Practical CRLB Frequency Estimation

Keeping it simple

Often times in signal processing, estimating the center frequency of a digital complex baseband signal is a crucial ingredient in topics spanning engineering, physics, and math. There are a lot of beautiful approaches to measuring center frequency that deserve their own discussion another time.

The write-up I’m presenting here is a list of cheap and easy favorites that I use to estimate center frequency of a single clean complex baseband tone. All of these techniques have a time and a place. Some of them are convenient and achieve expected results, some of them have a couple more steps and achieve the highest quality result: Cramér Rao Lower Bound (CRLB).

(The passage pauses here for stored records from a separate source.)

(* ===== verification/Server.v ===== *)
(** * Server: src/zk/server/server.cpp and src/zk/server/server_group.cpp

    What a server process is started with, and the construction of a local ensemble.
    Operating system calls are arguments: whether they succeed is the environment's
    choice; what they were called with is logged. *)

From S2P Require Import Prelude Text OrdMap Error Configuration ConfigurationSpec.
From S2P Require Import ConfigurationTheory Seconds ConnectionParams Registry.
Local Open Scope Z_scope.

(** ** server *)

Definition validate_settings (settings : configuration) : res unit :=
  if is_minimal settings then Ok tt
  else match source_file settings with
       | None => Throw (InvalidArgument "Configuration has not been saved to a file")
       | Some _ => Ok tt
       end.

(** The arguments [run_process] gives [java]; [value()] of an empty optional throws. *)
Definition process_args (packages : classpath) (settings : configuration) : res (list str) :=
  let args := ["-cp" : str; command_line packages;
               "org.apache.zookeeper.server.quorum.QuorumPeerMain"] in
  if is_minimal settings then
    match data_directory settings with
    | Some d => Ok (args ++ [print_uint (client_port settings); d])
    | None => Throw BadOptionalAccess
    end
  else
    match source_file settings with
    | Some f => Ok (args ++ [f])
    | None => Throw BadOptionalAccess
    end.

(** The constructor: the arguments of the process the worker thread starts. An
    exception in the worker would end the program. *)
Definition start_server (packages : classpath) (settings : configuration)
    : res (res (list str)) :=
  result_bind (validate_settings settings) (fun _ => Ok (process_args packages settings)).

(** The constructor without a class path; [sys_stat] is the file system as
    [find_system_default] sees it. *)
Definition start_default_server (sys_stat : str -> option Z) (settings : configuration)
    : res (res (list str)) :=
  result_bind (find_system_default sys_stat) (fun packages => start_server packages settings).

(** One round of [drain_pipes]: what was read from the two pipes, what is written to
    [cout] and [cerr], and whether to go on. The text for [cerr] is [out]. *)
Definition drain_round (out err : str) : str * str * bool :=
  ((match out with [] => [] | _ => out end),
   (match err with [] => [] | _ => out end),
   match out, err with [], [] => false | _, _ => true end).

(** ** server_group *)

Record info := Info {
  settings : configuration;
  name : str;
  path : str;
  peer_port : Z;
  leader_port : Z;
}.

Record server_group := ServerGroup {
  servers_of : list (Z * info);
  conn_string : str;
}.

(** The effects on the file system, in order. *)
Inductive fs_action :=
| Mkdir (path : str)
| WriteFile (path content : str).

(** What the environment answers: [mkdir_errno], whether [myid] can be opened, whether
    the settings could be written. *)
Record fs := Fs {
  mkdir_errno : str -> option Z;
  can_open : str -> bool;
  can_write : str -> bool;
}.

Definition G (A : Type) : Type := list fs_action -> mres A * list fs_action.

Definition greturn {A} (a : A) : G A := fun l => (MOk a, l).
Definition glift {A} (m : mres A) : G A := fun l => (m, l).
Definition gbind {A B} (m : G A) (k : A -> G B) : G B := fun l =>
  match m l with
  | (MOk a, l') => k a l'
  | (MThrow e, l') => (MThrow e, l')
  | (MUndef, l') => (MUndef, l')
  end.
Definition gdo (a : fs_action) : G unit := fun l => (MOk tt, l ++ [a]).

Notation "'let%' x ':=' m 'in' k" := (gbind m (fun x => k))
  (at level 10, x name, m at level 100, k at level 200) : zk_scope.

Section ensemble.
Context (env : fs).

Definition create_directory (p : str) : G unit := fun l =>
  match mkdir_errno env p with
  | Some errno => (MThrow (SystemError errno []), l)
  | None => gdo (Mkdir p) l
  end.

Definition save_id_file (p : str) (id : Z) : G unit :=
  if can_open env p then gdo (WriteFile p (print_uint id ++ [newline]))
  else glift (MThrow (RuntimeError "IO failure")).

Definition save_settings (filename : str) (c : configuration) : G configuration :=
  match save_file filename (can_write env filename) c with
  | Ok c' => let% _u := gdo (WriteFile filename (save c)) in greturn c'
  | Throw e => glift (MThrow e)
  end.

(** [base_port++] on a [uint16_t]. *)
Definition next_port (p : Z) : Z := u16 (p + 1).

(** The first loop of [make_ensemble], from index [idx] on. *)
Fixpoint make_infos (n : nat) (idx base_port : Z) (base_directory : str)
    (base_settings : configuration) (out : list (Z * info)) : mres (list (Z * info)) :=
  match n with
  | O => MOk out
  | S n' =>
      id <-? lift_res (make_server_id (u64 (idx + 1))) ;
      let name := print_uint id in
      let path := base_directory ++ "/" ++ name in
      c1 <-? set_client_port (Some base_port) base_settings ;
      c2 <-? set_data_directory (Some (path ++ "/data")) c1 ;
      let p1 := next_port base_port in
      let p2 := next_port p1 in
      make_infos n' (idx + 1) (next_port p2) base_directory base_settings
        (om_insert id (Info c2 name path p1 p2) out)
  end.

(** The inner loop: every server is told of all servers. *)
Fixpoint add_servers (all : list (Z * info)) (c : configuration) : mres configuration :=
  match all with
  | [] => MOk c
  | (id2, s2) :: rest =>
      c' <-? add_server id2 "127.0.0.1" (peer_port s2) (leader_port s2) c ;
      add_servers rest c'
  end.

(** The second loop: the servers done, and the connection string with [first]. *)
Fixpoint write_servers (all todo : list (Z * info)) (out : list (Z * info)) (first : bool)
    (conn_str : str) : G (list (Z * info) * str) :=
  match todo with
  | [] => greturn (out, conn_str)
  | (id, srvr) :: rest =>
      let% c := glift (add_servers all (settings srvr)) in
      let% _u := create_directory (path srvr) in
      let% _u := create_directory (path srvr ++ "/data") in
      let% _u := save_id_file (path srvr ++ "/data/myid") id in
      let% c' := save_settings (path srvr ++ "/settings.cfg") c in
      write_servers all rest
        (out ++ [(id, Info c' (name srvr) (path srvr) (peer_port srvr) (leader_port srvr))])
        false
        (conn_str ++ (if first then [] else ",") ++ "127.0.0.1:" ++ print_uint (client_port c'))
  end.

Definition make_ensemble (size : nat) (base_settings : configuration) : G server_group :=
  match data_directory base_settings with
  | None => glift (MThrow (InvalidArgument "Settings must specify a base directory"))
  | Some base_directory =>
      let base_port := if client_port base_settings =? default_client_port then 18500
                       else client_port base_settings in
      let% infos := glift (make_infos size 0 base_port base_directory base_settings []) in
      let% _u := create_directory base_directory in
      let% r := write_servers infos infos [] true "zk://" in
      greturn (ServerGroup r.1 (r.2 ++ "/"))
  end.

End ensemble.

(** [start_all_servers]: [instances] are the IDs of the servers that have an instance.
    Each other server is started; with it comes the arguments its process gets. When a
    constructor throws, the servers before it have been started. *)
Fixpoint start_all_servers (packages : classpath) (l : list (Z * info)) (instances : gset Z)
    (started : list (res (list str))) : res unit * gset Z * list (res (list str)) :=
  match l with
  | [] => (Ok tt, instances, started)
  | (id, x) :: rest =>
      if decide (id ∈ instances) then start_all_servers packages rest instances started
      else match start_server packages (settings x) with
           | Ok a => start_all_servers packages rest ({[id]} ∪ instances) (started ++ [a])
           | Throw e => (Throw e, instances, started)
           end
  end.

(** ** Example *)

Definition willing : fs := Fs (fun _ => None) (fun _ => true) (fun _ => true).

Example three_servers :
  exists c, make_minimal "test-data" 2181 = MOk c /\
  match make_ensemble willing 3 c [] with
  | (MOk g, log) =>
      conn_string g = "zk://127.0.0.1:18500,127.0.0.1:18503,127.0.0.1:18506/" /\ length log = 13%nat
  | _ => False
  end.
Proof. eexists. split; [vm_compute; reflexivity|]. vm_compute. done. Qed.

A phenomenal source of my own continuing education and excellent base for estimation theory can be found at Professor Fowler’s Estimation theory course website [1]. Another resource I like

Framing the problem

We assume we are looking at a baseband collected complex sinusoid of the following model which declares our measured data \(x[n]\) and our unknown model parameters \(A, f, \phi\).

\[\begin{align} x[n] &= A \exp{j \left(2 \pi f n + \phi\right)} + w[n], n \in [0,1,2,...,N-1]\\ A & \in \mathbb{R} > 0 \\ f & \in [-1/2, 1/2] \\ \phi & \in [-\pi, \pi] \\ w[n] & \sim \mathcal{CN}\left(0, \sigma \right) \end{align}\]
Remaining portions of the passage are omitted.